山内高弘 福井大学医学部血液・腫瘍内科教授


【回答】

【TKI併用化学療法を行い寛解例には同種造血細胞移植が推奨される】

tyrosine kinase inhibitor(TKI)と化学療法の併用が原則です。寛解例には同種造血細胞移植の適応であれば移植を行い,適応外であれば維持療法を行います。

TKIは第1世代のイマチニブよりも抗腫瘍効果の強い第2世代のダサチニブが多く使われています。直接比較のデータはありませんが,イマチニブ使用群とダサチニブ使用群の予後に差はないと考えられます。第3世代のポナチニブは有望ですが血管閉塞などの有害事象があり,適切な使用量は探索中です。

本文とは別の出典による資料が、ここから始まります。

(** ** JavaScript string primitives used by the sources *)

Module Js.

(** [s.includes(c)] for a one-character [c]. *)
Fixpoint includes (c : ascii) (s : string) : bool :=
  match s with
  | EmptyString => false
  | String a s' => if Ascii.eqb a c then true else includes c s'
  end.

(** [s.split(c)] for a one-character separator: never empty. *)
Fixpoint split (c : ascii) (s : string) : list string :=
  match s with
  | EmptyString => [EmptyString]
  | String a s' =>
      if Ascii.eqb a c then EmptyString :: split c s'
      else match split c s' with
           | h :: t => String a h :: t
           | [] => [String a EmptyString]
           end
  end.

(** The text before the first [c], and the text after it when there is
    one. *)
Fixpoint cut (c : ascii) (s : string) : string * option string :=
  match s with
  | EmptyString => (EmptyString, None)
  | String a s' =>
      if Ascii.eqb a c then (EmptyString, Some s')
      else let '(h, t) := cut c s' in (String a h, t)
  end.

(** [s.startsWith(p)]. *)
Definition startsWith (s p : string) : bool := String.prefix p s.

(** [s.endsWith(p)]. *)
Definition endsWith (s p : string) : bool :=
  if Nat.leb (String.length p) (String.length s)
  then String.eqb (String.substring (String.length s - String.length p)
                                    (String.length p) s) p
  else false.

(** Truthiness of a string-or-undefined value. *)
Definition truthy (v : option string) : bool :=
  match v with
  | Some s => negb (String.eqb s EmptyString)
  | None => false
  end.

(** [a || b] on string-or-undefined values. *)
Definition or (a b : option string) : option string :=
  if truthy a then a else b.

(** The line feed character, as a string. *)
Definition lineFeed : string := String "010" EmptyString.

End Js.

(** ** @chialab/node-resolve: search-parameter helpers *)

Module NodeResolve.

(** Modelled from the spec: [getSearchParams], [hasSearchParam] and
    [appendSearchParam] of @chialab/node-resolve are imported by the emit
    plugin but are not part of the sources at hand. The spec describes the
    markers as suffixes of the specifier, [?emit=file] and
    [?emit=chunk&transform=<url-encoded JSON>], that the plugin strips
    again on resolve: the search part starts at the first '?', parameters
    are separated by '&', a parameter's name ends at its first '='. *)
Definition searchParams (source : string) : list (string * option string) :=
  match snd (Js.cut "?" source) with
  | None => []
  | Some query => map (Js.cut "=") (Js.split "&" query)
  end.

(** Modelled from the spec: the specifier with its markers stripped. *)
Definition searchPath (source : string) : string := fst (Js.cut "?" source).
(** * Session store and response cache of files_handling

    A shallow embedding of [src/api/session_store.py] (class [SessionStore])
    and of the response cache of [src/api/document_processor.py]
    (method [DocumentProcessor.query_document]), with the properties of the
    cache-management layer stated and proved over it; and of what surrounds
    them: the file-type tests and [process_file] of the document processor,
    [src/api/url_processor.py], and the rate limiter and the handlers of
    [src/api/main.py].

    Conventions of the embedding.
    - [datetime] values are integers (microseconds); a [timedelta] is their
      difference.  Every [datetime.now()] of the source is an explicit
      argument of the operation that reads the clock, in program order.
    - A Python [dict] is an insertion-ordered association list ([PyDict]):
      the source depends on the iteration order ([min], [next(iter(...))]).
    - The directory [base_dir] is a finite map from file names to file
      contents.  [pickle] and [json] are taken to round-trip: a file holds
      the value that decoding it yields.
    - File names.  The source builds its paths with [pathlib]
      ([base_dir / f"{session_id}.pkl"]) and hands them to the operating
      system.  For a session id that is a file name ([plain_id]: no
      separator, no NUL, short enough for [NAME_MAX]) the path is the
      directory entry of that name, two ids give two entries, and [exists],
      [open] and [remove] do not fail on account of the name; the file
      operations of the embedding are those of the source for such ids, and
      are taken not to fail for other reasons (permissions, a full disk).
      For other ids [pathlib] normalises (["./s1"] and ["s1"] name the
      same files), the path may leave the directory, and the calls may
      raise ([exists] on a name longer than [NAME_MAX], [open] in a
      directory that does not exist): the embedding does not describe
      the store on such ids.
    - An exception that leaves the method is a [Raise] result. *)

From Stdlib Require Import ZArith List Ascii String Bool Lia DecimalString.
From stdpp Require Import base option list gmap strings fin_maps.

寛解導入にTKIと強力化学療法を用いると治療関連死亡が3~5%程度みられるのに対し,TKIとステロイドのみでは治療関連死亡がほとんどなく,ほぼ全例が寛解します。したがって,寛解導入はTKI併用強力化学療法よりもTKIとステロイドが好ましいと考えます。

TKIとステロイドの寛解導入に続いて,初期化学療法としてTKIに強化化学療法を併用した場合と減弱化学療法を併用した場合では予後に差がなく,減弱化学療法も選択肢になると考えられます。